Windows search also uses IE / Edge when you search through the start menu, and this can not be changed as far as I know. Hope they rethink that for Windows 11.
Do you by chance know how to remove the annoying search bar at the bottom of the homescreen without having to install a separate launcher or rooting the phone?
> A browser is an application that can register with an OS to handle http and https navigations by default.
A browser in 2021 is a full OS, data store, compiler, network API, runtime, virtual machine, application platform, and user environment. It should really be called a Web Operating System.
It's not surprising that Apple, Google, and Mozilla have very different visions of what they want in terms of a Web Operating System.
For example, Apple and Google have opposing interests on iOS. Apple generally benefits from replacing web apps with native apps, while Google generally benefits from replacing native apps with web apps. (Google's own apps might be an exception.)
Web developers may like (Google/Chrome's) PWAs, but they are not aligned with Apple's business interests (or their vision of user interface, responsiveness, power efficiency, privacy, etc.) any more than Flash was in 2010.
This article isn't fully accurate. I just went to my Android phone, searched for a random thing with the Google search widget and the links I clicked on all opened in the default browser (which for me is Firefox).
Mine doesn't. It opens a search result in an embedded browser, which claims to be "powered by Chrome" when you open the three-dot menu. (Android 8.1.0)
IMO it is absolutely inexcusable that a device I paid for, does not let me run the software I want to. Lack of browser engine diversity is but a small symptom of that larger root problem. The owner/user must have final authority to run, use it as they like.
If the market is failing to ensure this for the vast majority of the phones and tablets sold, the state must intervene. This is classic monopoly abuse.
You don't own your device, you are just licensing it.
When you pay for a device you are only paying a license to use the device, since you need a firmware to run the device and the firmware is licensed to you without any ownership transfer.
Your device does what the firmware allow it to do, therefore you are only allowed to do what the real owner of the firmware wants you to do.
This is one of those topics that I noticed the symptoms of but didn’t sit down to conceptualize and connect all of the dots. This article clearly ties together all the loose ends and even goes as far to offer potential solutions. A great write-up
Hot take: I know this is controversial, but I want to say it: Only developers and a few tech bloggers care about PWA.
I have never seen or heard of anyone using a PWA outside our little tech bubble in real life. Nor have there been instructions in the news or many clickbait YouTube videos about how to use PWAs on your phone or PC.
PWA is the label for “do things like an app in the browser”. Things like easy install on the homescreen, storing a lot of data locally, notifications, nfc, bluetooth, location and camera (in a user-friendly way), … This is something people definitely want to do, but can’t, and that’s why PWA remains stuck for a niche audience.
The main problem is mobile safari. It is such a limited environment that basically apps are impossible to do for real world use cases in the browser.

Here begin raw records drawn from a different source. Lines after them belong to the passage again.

Lemma retask_ok t k f n s : registry_ok s -> tasks s !! t = Some k -> (next s <= n)%nat ->
  registry_ok {| images := images s; objs := objs s; chans := chans s;
                 tasks := <[t := {| t_id := t_id k; t_chan := t_chan k; t_fetch := f |}]> (tasks s);
                 next := n; stored := stored s |}.
Proof.
  intros Hs Hk Hn. pose proof (taken s Hs) as Htk. split; cbn; [|..|apply Hs|apply Hs].
  - intros m Hm. assert (t < next s)%nat by (apply Htk; right; right; by eexists).
    destruct (v_fresh _ Hs m ltac:(lia)) as (E1 & E2 & E3). rewrite lookup_insert_ne by lia. done.
  - intros t' k'. rewrite lookup_insert_Some. intros [[<- <-]|[Hne Hk']]; [|by apply (v_task _ Hs)].
    exact (v_task _ Hs t k Hk).
  - intros id inp Hi. destruct (v_progress _ Hs id inp Hi) as [Hp [(k1 & Hk1 & Hid)|Hor]]; (split; [done|]); [|by right].
    left. rewrite lookup_insert. case_decide as Ht; [|eauto]. rewrite <- Ht in Hk1. rewrite Hk in Hk1.
    injection Hk1 as <-. by eexists.
Qed.

(** The task of an image gives up. *)
Lemma closed_ok t k s : registry_ok s -> tasks s !! t = Some k ->
  registry_ok (with_chans (insert t Closed) (with_tasks (delete t) (with_images (delete (t_id k)) s))).
Proof.
  intros Hs Hk. pose proof (taken s Hs) as Htk. destruct (v_task _ Hs t k Hk) as (Hch & Hopen & inp & Hi & Hf).
  split; cbn.
  - intros n Hn. assert (t < next s)%nat by (apply Htk; right; right; by eexists).
    destruct (v_fresh _ Hs n ltac:(lia)) as (E1 & E2 & E3). rewrite lookup_insert_ne, lookup_delete_ne by lia. done.
  - intros t' k'. rewrite lookup_delete_Some. intros [Hne Hk'].
    destruct (v_task _ Hs t' k' Hk') as (Hch' & Hop' & inp1 & H1 & H2). split; [done|].
    rewrite lookup_insert_ne by done. split; [done|]. exists inp1. split; [|done].
    rewrite lookup_delete_ne; [done|]. intros E. rewrite E in Hi. congruence.
  - intros id inp1. rewrite lookup_delete_Some. intros [Hne H1].
    destruct (v_progress _ Hs id inp1 H1) as [Hp Hor]. split; [done|].
    destruct Hor as [(k1 & Hk1 & Hid)|(o & d & Hc & Hd)].
    + left. exists k1. rewrite lookup_delete_ne; [done|]. intros E. rewrite <- E in Hk1. congruence.
    + right. exists o, d. rewrite lookup_insert_ne; [done|]. intros E. rewrite <- E in Hc. congruence.
  - intros id o. rewrite lookup_delete_Some. intros [_ H1]. by apply (v_done _ Hs).
  - intros o d Ho. destruct (v_obj _ Hs o d Ho) as [H1|(inp1 & H1 & H2)].
    + left. rewrite lookup_delete_ne; [done|]. intros E. rewrite <- E in H1. congruence.
    + assert (ip_future inp1 <> t) by (intros E; rewrite E in H2; congruence).
      right. exists inp1. rewrite lookup_insert_ne by done. split; [|done].
      rewrite lookup_delete_ne; [done|]. intros E. rewrite <- E, Hi in H1. congruence.
Qed.

Lemma read_ok t k now result s : registry_ok s -> tasks s !! t = Some k ->
  (forall d, result = Some d -> ix_id d = t_id k) -> registry_ok (read_done t now result s).
Proof.
  intros Hs Hk Hres. unfold read_done. rewrite Hk. destruct (v_task _ Hs t k Hk) as (Hch & _).
  destruct result as [d|].
  - apply (sent_ok t k (next s) d s); try done; [by apply Hres|cbn; lia|by rewrite Hch|by left].
  - by apply (retask_ok t k _ (next s) s).
Qed.

Lemma poll_state_spec env fuel n w id st inp r inp' w' :
  poll_state env fuel n w id st inp = Some (Some (r, inp', w')) ->
  ip_paths inp' = ip_paths inp /\ ip_future inp' = ip_future inp /\ (w <= w')%nat /\
  (forall d raw, r = PReady d raw -> parse id raw = Ok d).
Proof.
  revert n w st inp. induction fuel as [|fuel IH]; intros n w st inp; [done|]. cbn [poll_state]. intros Hr.
  destruct st as [|addr|rx until].
  - destruct (choose _ _); [|done]. destruct (i_conn _ _ _ _); apply IH in Hr as (? & ? & ? & ?);
      (split_and!; [done|done|lia|done]).
  - destruct (i_req _ _ _) as [| |data].
    + injection Hr as <- <- <-. split_and!; done.
    + apply IH in Hr as (? & ? & ? & ?). done.
    + destruct (parse id data) eqn:E; [|apply IH in Hr as (? & ? & ? & ?); done|done].
      injection Hr as <- <- <-. split_and!; [done|done|done|]. by intros d raw [= <- <-].
  - case_match; [by apply IH in Hr as (? & ? & ? & ?)|]. case_match; [by apply IH in Hr as (? & ? & ? & ?)|].
    injection Hr as <- <- <-. split_and!; done.
Qed.

(** The index that is parsed is the one of the image. *)
Lemma parse_id id raw d : parse id raw = Ok d -> ix_id d = id.
Proof.
  unfold parse. destruct (parser_new raw) as [[hd items]| |]; [|done|done]. cbn.
  destruct (collect_results items); [|done|done]. cbn.
  destruct (sum64 0 (map (fun e => Some (entry_bytes e)) a)); [|done]. cbn.
  destruct (sum64 0 _); [|done]. cbn. by intros [= <-].
Qed.

Lemma fetch_poll_ok env fuel t s s' : registry_ok s -> poll_fetch env fuel t s = Some (Some s') -> registry_ok s'.
Proof.
  intros Hs. unfold poll_fetch. destruct (tasks s !! t) as [[id tx fb]|] eqn:Hk; [|by intros [= <-]].
  destruct fb as [fb|]; [|by intros [= <-]].
  destruct (v_task _ Hs t _ Hk) as (Hch & Hopen & inp & Hi & Hf). cbn in Hch, Hi. subst tx. rewrite Hi.
  destruct (poll_state _ _ _ _ _ _ _) as [[[[r inp'] w]|]|] eqn:Hr; [|done|done].
  apply poll_state_spec in Hr as (Hp & Hf' & Hw & Hpar).
  destruct r as [d raw|st].
  - intros [= <-]. apply (sent_ok t {| t_id := id; t_chan := t; t_fetch := Some fb |} w d s); try done.
    + cbn. eapply parse_id, Hpar. done.
    + cbn. lia.
    + by right.
  - assert (Hent : registry_ok (with_images (insert id (IInProgress inp')) s)).
    { apply (entry_ok id inp); [done|done|done|]. rewrite Hp. by apply (v_progress _ Hs _ _ Hi). }
    case_bool_decide; intros [= <-].
    + pose proof (closed_ok t {| t_id := id; t_chan := t; t_fetch := Some fb |} _
        (retask_ok t {| t_id := id; t_chan := t; t_fetch := Some fb |} (Some fb) w _ Hent Hk Hw) (lookup_insert_eq _ _ _)) as H1. cbn in H1.
      unfold with_chans, with_tasks, with_images in *. cbn in *. by rewrite (delete_insert_eq (tasks s)) in H1.
    + exact (retask_ok t {| t_id := id; t_chan := t; t_fetch := Some fb |} (Some {| fb_deadline := fb_deadline fb; fb_state := st |}) w _ Hent Hk Hw).
Qed.

Lemma forget_ok c s : registry_ok s ->
  (forall id inp, images s !! id = Some (IInProgress inp) -> ip_future inp <> c) ->
  chans s !! c <> Some Open -> registry_ok (with_chans (delete c) s).
Proof.
  intros Hs Hno Hopen. split; cbn; [|..|apply Hs|].
  - intros n Hn. destruct (v_fresh _ Hs n Hn) as (E1 & E2 & E3). split_and!; [done| |done].
    rewrite lookup_delete. by case_decide.
  - intros t k Hk. destruct (v_task _ Hs t k Hk) as (Hch & Hop & Hi). split; [done|].
    rewrite lookup_delete_ne; [done|]. by intros ->.
  - intros id inp Hi. destruct (v_progress _ Hs id inp Hi) as [Hp [?|(o & d & Hc & Hd)]]; (split; [done|]); [by left|].
    right. exists o, d. rewrite lookup_delete_ne; [done|]. apply not_eq_sym. by eapply Hno.
  - intros o d Ho. destruct (v_obj _ Hs o d Ho) as [?|(inp & Hi & Hc)]; [by left|]. right. exists inp. split; [done|].
    rewrite lookup_delete_ne; [done|]. apply not_eq_sym. by eapply Hno.
Qed.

So, by necessity, even though I was hired to work on the web platform for my organization, I’m now working on a native app.
Apple has handicapped the mobile browser to the point where you have to go native. It is even worse than the IE days, because back then you could make a single web app that supported all browsers. You could have a web-only strategy. This is no longer possible for most organizations.
I still can’t believe Apple gets away with their browser rules on iOS. Yes you can have default browsers now, but they are still built on what Apple says so.
This is made all the worse by the embarrassing bugs in Safari. Apple broke IndexedDB in the current stable Safari and isn't in any rush to fix it (see https://news.ycombinator.com/item?id=27509206). Safari updates are so infrequent that developers will have to include workarounds to this issue for years.
It's been fixed on master for over a month, but it hasn't been included in any of the Safari releases that have come out since then. When someone asked the Webkit engineers when we can expect a fix, their response was "Apple does not comment on future releases." https://bugs.webkit.org/show_bug.cgi?id=226547
If I asked you to imagine what you could do to sabotage the web, it would not look very different than what Apple is currently doing. Add "support" for modern web features but then actually subtly (or not so subtly in this case) break them on a regular cadence. To be clear, I don't think the Webkit team is doing this on purpose, but the effects on the web are still the same.
Perhaps it's because, to the user and the government, the "chrome" around the browser (bookmarks, experience, branding) is more important than the engineering details underneath, which most users don't care about. And governments, seeing other browsers are allowed but they have to use some similar plumbing, don't really care as the branding and sync and all that is different.
To them, it's the same reason why Apple might say you have to use the system Button instead of making your own Button, or use the system way of handling Graphics instead of making your own way of handling Graphics, use the system WebKit instead of rolling your own WebKit. That's a harder nut to define.
I honestly don't think more than 5% of users give a rip on what their browser internals are, if not less.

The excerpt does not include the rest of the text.